Start of Exercise inputs
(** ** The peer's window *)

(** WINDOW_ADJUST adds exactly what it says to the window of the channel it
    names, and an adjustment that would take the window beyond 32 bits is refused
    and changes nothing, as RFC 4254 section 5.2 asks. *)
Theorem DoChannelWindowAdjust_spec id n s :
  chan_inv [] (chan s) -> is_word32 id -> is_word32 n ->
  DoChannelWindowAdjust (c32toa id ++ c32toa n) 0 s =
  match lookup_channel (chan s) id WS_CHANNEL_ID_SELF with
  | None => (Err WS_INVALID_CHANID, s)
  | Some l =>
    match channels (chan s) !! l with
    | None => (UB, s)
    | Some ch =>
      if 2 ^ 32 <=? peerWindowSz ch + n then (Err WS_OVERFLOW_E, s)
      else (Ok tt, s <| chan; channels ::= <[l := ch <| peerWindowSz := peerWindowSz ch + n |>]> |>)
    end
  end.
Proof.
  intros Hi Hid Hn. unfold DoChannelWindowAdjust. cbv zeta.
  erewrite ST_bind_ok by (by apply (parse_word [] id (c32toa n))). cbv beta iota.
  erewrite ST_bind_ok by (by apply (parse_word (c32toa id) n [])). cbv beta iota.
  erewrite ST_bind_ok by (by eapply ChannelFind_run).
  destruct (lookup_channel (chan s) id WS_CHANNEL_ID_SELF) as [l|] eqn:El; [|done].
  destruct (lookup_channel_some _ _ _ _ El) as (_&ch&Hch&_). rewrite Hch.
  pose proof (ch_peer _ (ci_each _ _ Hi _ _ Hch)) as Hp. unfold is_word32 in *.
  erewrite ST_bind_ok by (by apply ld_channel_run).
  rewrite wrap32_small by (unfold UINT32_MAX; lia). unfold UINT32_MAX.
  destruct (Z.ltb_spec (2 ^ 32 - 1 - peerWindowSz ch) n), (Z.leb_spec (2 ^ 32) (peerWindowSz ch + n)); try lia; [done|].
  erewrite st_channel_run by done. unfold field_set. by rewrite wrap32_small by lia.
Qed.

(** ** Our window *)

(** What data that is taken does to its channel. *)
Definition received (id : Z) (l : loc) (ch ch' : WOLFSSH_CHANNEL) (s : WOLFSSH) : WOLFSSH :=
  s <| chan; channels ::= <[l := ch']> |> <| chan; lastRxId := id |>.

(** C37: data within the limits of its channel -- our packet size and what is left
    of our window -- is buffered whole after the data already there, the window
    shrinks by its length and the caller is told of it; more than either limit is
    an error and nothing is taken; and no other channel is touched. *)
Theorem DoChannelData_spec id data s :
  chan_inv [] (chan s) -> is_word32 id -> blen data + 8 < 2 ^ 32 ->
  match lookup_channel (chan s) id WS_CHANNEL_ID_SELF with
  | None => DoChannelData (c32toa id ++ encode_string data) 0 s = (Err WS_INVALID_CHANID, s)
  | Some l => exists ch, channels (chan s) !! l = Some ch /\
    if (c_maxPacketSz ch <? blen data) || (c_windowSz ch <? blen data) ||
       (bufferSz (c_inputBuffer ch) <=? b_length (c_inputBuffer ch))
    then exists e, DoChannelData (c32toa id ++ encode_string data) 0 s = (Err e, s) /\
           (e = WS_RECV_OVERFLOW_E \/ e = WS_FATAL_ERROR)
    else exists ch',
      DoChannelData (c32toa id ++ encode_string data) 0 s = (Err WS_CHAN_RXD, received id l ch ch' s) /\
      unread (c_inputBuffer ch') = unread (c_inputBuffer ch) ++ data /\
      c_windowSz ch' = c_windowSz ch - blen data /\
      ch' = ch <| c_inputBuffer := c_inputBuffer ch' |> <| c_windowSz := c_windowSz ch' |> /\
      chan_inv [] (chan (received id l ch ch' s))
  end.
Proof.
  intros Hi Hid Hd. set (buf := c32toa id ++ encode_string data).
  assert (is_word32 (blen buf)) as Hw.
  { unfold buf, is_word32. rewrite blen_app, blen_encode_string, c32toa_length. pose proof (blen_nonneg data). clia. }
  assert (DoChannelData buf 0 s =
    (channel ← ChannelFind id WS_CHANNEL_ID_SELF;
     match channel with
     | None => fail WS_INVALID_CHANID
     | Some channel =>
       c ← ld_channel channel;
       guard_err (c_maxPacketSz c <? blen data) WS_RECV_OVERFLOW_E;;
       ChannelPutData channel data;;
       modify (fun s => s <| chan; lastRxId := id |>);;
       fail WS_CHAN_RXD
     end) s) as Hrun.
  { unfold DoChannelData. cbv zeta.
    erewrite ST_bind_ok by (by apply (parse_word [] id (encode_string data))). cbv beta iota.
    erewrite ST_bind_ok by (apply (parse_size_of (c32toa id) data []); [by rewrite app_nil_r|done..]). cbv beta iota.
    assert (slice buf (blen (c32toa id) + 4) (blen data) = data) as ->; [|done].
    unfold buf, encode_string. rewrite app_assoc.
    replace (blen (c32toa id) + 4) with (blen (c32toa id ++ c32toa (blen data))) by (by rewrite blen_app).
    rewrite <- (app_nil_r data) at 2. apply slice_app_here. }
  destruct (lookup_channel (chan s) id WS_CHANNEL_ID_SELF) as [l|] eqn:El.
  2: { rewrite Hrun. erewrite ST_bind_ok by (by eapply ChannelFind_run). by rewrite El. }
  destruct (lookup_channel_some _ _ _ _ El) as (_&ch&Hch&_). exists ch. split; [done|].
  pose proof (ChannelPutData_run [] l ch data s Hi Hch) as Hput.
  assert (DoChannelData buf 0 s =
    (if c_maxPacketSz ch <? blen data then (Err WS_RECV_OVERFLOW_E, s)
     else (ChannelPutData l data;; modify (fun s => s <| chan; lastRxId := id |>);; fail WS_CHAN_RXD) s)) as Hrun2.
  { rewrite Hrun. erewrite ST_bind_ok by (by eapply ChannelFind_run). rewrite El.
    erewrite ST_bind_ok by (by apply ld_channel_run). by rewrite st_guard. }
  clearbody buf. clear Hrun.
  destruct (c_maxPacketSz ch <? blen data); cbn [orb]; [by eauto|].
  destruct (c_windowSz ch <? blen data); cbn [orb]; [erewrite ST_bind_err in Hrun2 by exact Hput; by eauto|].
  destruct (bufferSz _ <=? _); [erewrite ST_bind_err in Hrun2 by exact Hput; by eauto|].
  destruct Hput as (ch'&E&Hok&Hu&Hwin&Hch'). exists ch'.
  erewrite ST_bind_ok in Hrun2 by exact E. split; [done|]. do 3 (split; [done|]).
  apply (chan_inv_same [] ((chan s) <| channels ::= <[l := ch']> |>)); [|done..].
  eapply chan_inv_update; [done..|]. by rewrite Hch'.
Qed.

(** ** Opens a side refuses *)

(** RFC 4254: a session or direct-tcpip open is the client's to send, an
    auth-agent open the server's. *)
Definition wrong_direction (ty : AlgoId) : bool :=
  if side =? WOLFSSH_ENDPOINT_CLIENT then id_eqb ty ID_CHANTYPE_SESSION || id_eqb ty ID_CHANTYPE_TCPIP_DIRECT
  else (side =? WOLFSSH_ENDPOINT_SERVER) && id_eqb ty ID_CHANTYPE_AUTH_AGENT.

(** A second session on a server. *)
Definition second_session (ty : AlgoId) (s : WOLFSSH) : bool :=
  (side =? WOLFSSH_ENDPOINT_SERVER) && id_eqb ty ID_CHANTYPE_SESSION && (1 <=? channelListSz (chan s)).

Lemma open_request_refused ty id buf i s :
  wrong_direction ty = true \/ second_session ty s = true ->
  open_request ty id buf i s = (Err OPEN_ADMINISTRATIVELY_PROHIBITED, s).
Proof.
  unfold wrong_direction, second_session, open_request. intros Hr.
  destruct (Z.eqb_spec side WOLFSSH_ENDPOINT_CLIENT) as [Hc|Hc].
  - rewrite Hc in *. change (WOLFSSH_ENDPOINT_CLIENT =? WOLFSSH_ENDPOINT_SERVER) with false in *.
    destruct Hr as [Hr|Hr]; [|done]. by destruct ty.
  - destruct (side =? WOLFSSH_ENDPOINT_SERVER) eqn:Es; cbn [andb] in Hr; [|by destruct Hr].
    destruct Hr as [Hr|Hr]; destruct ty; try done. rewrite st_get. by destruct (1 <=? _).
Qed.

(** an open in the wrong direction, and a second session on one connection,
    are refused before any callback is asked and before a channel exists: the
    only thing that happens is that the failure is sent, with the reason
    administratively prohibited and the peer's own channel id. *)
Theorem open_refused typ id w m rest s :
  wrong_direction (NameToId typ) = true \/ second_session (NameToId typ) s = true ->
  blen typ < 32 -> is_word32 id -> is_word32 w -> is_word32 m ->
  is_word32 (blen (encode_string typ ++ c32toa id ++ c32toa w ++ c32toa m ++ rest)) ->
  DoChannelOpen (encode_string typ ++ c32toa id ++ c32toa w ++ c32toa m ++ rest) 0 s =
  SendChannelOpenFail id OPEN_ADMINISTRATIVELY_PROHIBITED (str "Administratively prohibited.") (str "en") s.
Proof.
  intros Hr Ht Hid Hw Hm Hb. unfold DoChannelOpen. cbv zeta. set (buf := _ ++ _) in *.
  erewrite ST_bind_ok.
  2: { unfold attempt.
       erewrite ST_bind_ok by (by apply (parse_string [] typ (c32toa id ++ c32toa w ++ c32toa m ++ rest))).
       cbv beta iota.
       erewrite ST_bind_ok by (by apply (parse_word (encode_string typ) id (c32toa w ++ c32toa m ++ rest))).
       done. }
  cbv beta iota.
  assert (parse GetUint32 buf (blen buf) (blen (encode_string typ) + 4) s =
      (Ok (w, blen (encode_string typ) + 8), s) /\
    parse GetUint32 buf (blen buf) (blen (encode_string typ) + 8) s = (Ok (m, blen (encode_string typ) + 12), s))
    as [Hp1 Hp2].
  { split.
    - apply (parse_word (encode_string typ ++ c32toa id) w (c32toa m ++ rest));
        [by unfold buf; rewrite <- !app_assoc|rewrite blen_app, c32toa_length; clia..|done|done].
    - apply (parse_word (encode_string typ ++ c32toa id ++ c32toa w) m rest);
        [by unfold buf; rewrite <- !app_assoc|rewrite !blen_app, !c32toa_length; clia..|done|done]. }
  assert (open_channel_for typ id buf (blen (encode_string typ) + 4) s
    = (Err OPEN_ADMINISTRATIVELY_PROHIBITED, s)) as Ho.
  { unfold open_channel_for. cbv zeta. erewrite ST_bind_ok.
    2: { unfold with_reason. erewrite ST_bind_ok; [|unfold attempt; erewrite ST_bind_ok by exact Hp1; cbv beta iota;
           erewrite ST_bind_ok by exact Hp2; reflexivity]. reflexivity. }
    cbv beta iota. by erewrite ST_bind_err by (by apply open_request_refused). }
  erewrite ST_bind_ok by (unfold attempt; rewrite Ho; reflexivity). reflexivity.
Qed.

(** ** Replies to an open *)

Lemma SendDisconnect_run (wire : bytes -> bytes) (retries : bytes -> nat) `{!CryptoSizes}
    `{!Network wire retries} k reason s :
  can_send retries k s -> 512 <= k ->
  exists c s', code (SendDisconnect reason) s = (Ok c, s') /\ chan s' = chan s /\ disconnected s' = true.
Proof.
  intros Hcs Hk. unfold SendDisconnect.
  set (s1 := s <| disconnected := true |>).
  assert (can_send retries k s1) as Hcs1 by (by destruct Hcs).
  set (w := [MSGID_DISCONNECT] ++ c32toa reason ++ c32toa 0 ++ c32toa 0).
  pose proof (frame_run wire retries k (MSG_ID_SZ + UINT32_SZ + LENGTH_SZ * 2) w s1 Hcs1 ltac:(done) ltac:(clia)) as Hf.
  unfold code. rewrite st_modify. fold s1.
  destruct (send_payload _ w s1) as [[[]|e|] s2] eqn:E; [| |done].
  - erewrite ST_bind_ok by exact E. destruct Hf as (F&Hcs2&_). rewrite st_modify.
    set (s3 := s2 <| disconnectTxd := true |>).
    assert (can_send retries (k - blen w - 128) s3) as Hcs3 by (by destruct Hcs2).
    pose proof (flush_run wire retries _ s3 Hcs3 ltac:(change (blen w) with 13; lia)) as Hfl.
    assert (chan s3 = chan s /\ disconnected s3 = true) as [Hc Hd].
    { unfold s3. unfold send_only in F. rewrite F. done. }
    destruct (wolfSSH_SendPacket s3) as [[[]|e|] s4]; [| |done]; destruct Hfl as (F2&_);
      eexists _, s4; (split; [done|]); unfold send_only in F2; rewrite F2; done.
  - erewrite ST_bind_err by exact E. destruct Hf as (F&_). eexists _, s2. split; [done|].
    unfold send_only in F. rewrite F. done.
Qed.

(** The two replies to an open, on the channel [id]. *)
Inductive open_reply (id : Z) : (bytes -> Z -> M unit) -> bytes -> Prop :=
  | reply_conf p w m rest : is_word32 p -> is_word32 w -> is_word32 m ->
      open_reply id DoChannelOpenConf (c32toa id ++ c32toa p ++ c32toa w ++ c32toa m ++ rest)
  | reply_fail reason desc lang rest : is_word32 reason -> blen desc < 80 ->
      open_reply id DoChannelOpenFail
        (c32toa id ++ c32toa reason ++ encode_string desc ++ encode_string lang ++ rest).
End of Exercise inputs
Action item
Copy out only the lines of the records above from the one with "c_windowSz ch' = c_windowSz" through the one with "intros Hi Hid Hd.", exactly as they stand, both included.

Exercise output
      c_windowSz ch' = c_windowSz ch - blen data /\
      ch' = ch <| c_inputBuffer := c_inputBuffer ch' |> <| c_windowSz := c_windowSz ch' |> /\
      chan_inv [] (chan (received id l ch ch' s))
  end.
Proof.
  intros Hi Hid Hd. set (buf := c32toa id ++ encode_string data).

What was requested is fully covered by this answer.